- Goldman employees have "sometimes" helped CEO David Solomon manage his DJ schedule in the past, NYT reported.
- The newspaper cited three people who it said had worked with Solomon, who is a hobbyist DJ.
Goldman Sachs employees have at times helped with the management of CEO David Solomon's schedule as a hobbyist DJ, The New York Times reported, citing three people it says worked with him.
Bank employees have also helped manage his donations, they told the Times. Solomon, who recently had his pay cut to $25 million a year, donates proceeds from his DJ side hustle, the report says.
The Times didn't specify the amount of help that the report says came from Goldman staff, or the frequency of any help.
"As we told The New York Times, Goldman Sachs employees have not managed David's music activities and no staff resources are used for the platform," Goldman spokesperson Tony Fratto told Insider in a statement.
Solomon's DJing is again in the spotlight at a time when the bank has slashed around 6.5% of its workforce. It's also recently cut bonuses for some junior bankers by as much as 90%, the New York Post reported.
It also comes after Solomon released a modest hit over the summer with a remix of a Whitney Houston single, "I Wanna Dance With Somebody (Who Loves Me)," which has been streamed over 2 million times, the Times said. The publication says that Solomon might have been able to get permission to use the Houston single because of his business connections with Lawrence Mestel, a Goldman client and an executive with ties to the catalogs of major artists, including Houston.
A spokesperson for Goldman told the Times that there is "no economic component" to Solomon's relationship with Mestel. Mestel told the Times: "Our business is in part to get artists to cover, sample, and or remix our legendary song catalog,"
Four sources who have worked with Solomon told the Times that the CEO's hobby could pose a conflict of interest.
But a Goldman spokesperson told Insider that "there are no conflicts of interest."
"The reporting is trying to assert that there is overlap or intermingling of David's music activities and his role as C.E.O. of Goldman Sachs," the spokesperson told the Times. "It's clear that both David and Goldman Sachs have been scrupulous in keeping the relationship separate."
The same year Solomon became the bank's CEO in 2018, he also founded Payback Records. The Times reported that at least one former Goldman employee, Brandon Launerts, who worked as a social media manager for the bank, sometimes spoke over the phone to people working for the CEO's record company, two people with knowledge of the calls told the Times.
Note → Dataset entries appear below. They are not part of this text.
Lemma entry_row_ok (e : Xml.element) (rtext : string) (z : Z) :
  PyStr.int_of_str (PyStr.strip rtext) = Ok z ->
  exists r, entry_row e rtext = Ok r /\ rating r = z.
Proof.
  intros Hz. unfold entry_row, int_rating. rewrite Hz.
  destruct (@text_field_total e "atom:author/atom:name") as (? & _ & ->);
    [simpl; tauto|].
  destruct (timestamp_field_total e) as (? & ? & _ & _ & ->).
  destruct (@text_field_total e "atom:title") as (? & _ & ->); [simpl; tauto|].
  destruct (@text_field_total e "atom:content") as (? & _ & ->); [simpl; tauto|].
  simpl. eexists. split; reflexivity.
Qed.

Lemma entry_row_bad (e : Xml.element) (rtext : string) (x : exn) :
  PyStr.int_of_str (PyStr.strip rtext) = Raise x ->
  entry_row e rtext = Raise x.
Proof.
  intros Hz. unfold entry_row, int_rating. rewrite Hz.
  destruct (@text_field_total e "atom:author/atom:name") as (? & _ & ->);
    [simpl; tauto|].
  destruct (timestamp_field_total e) as (? & ? & _ & _ & ->).
  reflexivity.
Qed.

Lemma carries_rating_true (e : Xml.element) :
  carries_rating e = true ->
  exists rating, Xml.findtext e "im:rating" namespaces = Ok (Some rating).
Proof.
  unfold carries_rating.
  destruct (Xml.findtext e "im:rating" namespaces) as [?|[rating|]];
    try discriminate.
  intros _. exists rating. reflexivity.
Qed.

Lemma carries_rating_false (e : Xml.element) :
  carries_rating e = false ->
  Xml.findtext e "im:rating" namespaces = Ok None.
Proof.
  unfold carries_rating.
  destruct (@findtext_total e "im:rating") as (o & ->); [simpl; tauto|].
  destruct o; [discriminate|reflexivity].
Qed.

(** The rows built so far stay in front of the rows the rest of the
    entries add. *)
Lemma parse_entries_acc (entries : list Xml.element) (rows : list review) :
  parse_entries entries rows
  = rbind (parse_entries entries []) (fun rs => Ok (rows ++ rs)).
Proof.
  revert rows. induction entries as [|e entries IH]; intros rows.
  - simpl. rewrite app_nil_r. reflexivity.
  - cbn [parse_entries].
    destruct (Xml.findtext e "im:rating" namespaces) as [x|[rating|]];
      cbn [rbind]; [reflexivity| |apply IH].
    destruct (entry_row e rating) as [x|row]; cbn [rbind]; [reflexivity|].
    rewrite (IH (rows ++ [row])), (IH ([] ++ [row])).
    destruct (parse_entries entries []) as [x|rs]; cbn [rbind]; [reflexivity|].
    rewrite <- app_assoc. reflexivity.
Qed.

(** When [int] reads every rating text, the loop returns one row per
    rating-bearing entry, in the order of the entries. *)
Lemma parse_entries_ok (entries : list Xml.element) :
  Forall rating_converts (filter carries_rating entries) ->
  exists rs,
    parse_entries entries [] = Ok rs
    /\ Forall2 row_of (filter carries_rating entries) rs.
Proof.
  induction entries as [|e entries IH]; intros Hall.
  - exists []. split; [reflexivity|constructor].
  - cbn [filter] in *. destruct (carries_rating e) eqn:Hc.
    + inversion Hall as [|? ? (rating & z & Hr & Hz) Hall']; subst.
      destruct (IH Hall') as (rs & Hrs & HF).
      destruct (entry_row_ok e _ Hz) as (row & Hrow & _).
      exists (row :: rs). split.
      * cbn [parse_entries]. rewrite Hr. cbn [rbind]. rewrite Hrow. cbn [rbind].
        rewrite parse_entries_acc, Hrs. reflexivity.
      * constructor; [|exact HF]. exists rating. split; assumption.
    + destruct (IH Hall) as (rs & Hrs & HF). exists rs. split; [|exact HF].
      cbn [parse_entries]. rewrite (carries_rating_false _ Hc). exact Hrs.
Qed.
(** * LocalLibrary: the catalog controllers of express-locallibrary-tutorial

    A shallow embedding of the request handlers of the library catalog
    (controllers/authorController.js, bookController.js, genreController.js,
    bookinstanceController.js), of the Mongoose models they use and of the
    error-rendering middleware of app.js.

    Handlers are callback programs: every Mongoose call takes a callback
    that receives [(err, result)], and the handler answers through
    [res.render], [res.redirect] or [next(err)].  They are embedded as
    continuation trees ([Prog]) over an explicit document store, and run by
    an interpreter that records every store operation and every answer.
    The database may fail any operation of a request ([Faults]).

    Templates are not modelled: a rendered page is the name of its view
    and the locals it is given.

    An ObjectId is modelled by the string Mongoose prints for it.  A string
    of a request becomes an ObjectId by Mongoose's cast, which fails on a
    string that is no ObjectId; the cast itself ([castObjectId]) is taken
    as given. *)

From Stdlib Require Import String Ascii List Bool Arith ZArith Lia Permutation.
Import ListNotations.
Local Open Scope string_scope.
Local Open Scope list_scope.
Those people said Launerts' phone calls were to make sure that Solomon's hobby did not affect his commitments to the bank and involved ideas for promoting music releases and DJ events, the Times said.
The Goldman spokesperson defended the calls to the Times, calling them "normal" and infrequent, and adding they involved scheduling and addressing "any potential risks" for the bank. Launerts did not respond to a request for comment from Insider ahead of publication.
The Times also shared a since-deleted Instagram photo from a DJ who took a selfie last fall with Launerts and two other men, including a former Goldman intern. In the photo, the DJ captioned the photo: "The @paybackrecords crew."
Solomon has more than a half million monthly listeners on Spotify and has worked alongside musicians like One Republic's Ryan Tedder.
Insider's Dakin Campbell previously reported that the CEO used Goldman's private jets to travel to a DJ event at Lollapalooza. At the time, a Goldman spokesperson said the trip was was considered to be both a business and a personal expense. They added that the bank's policy requires Solomon to reimburse Goldman for costs associated with personal elements of the trip.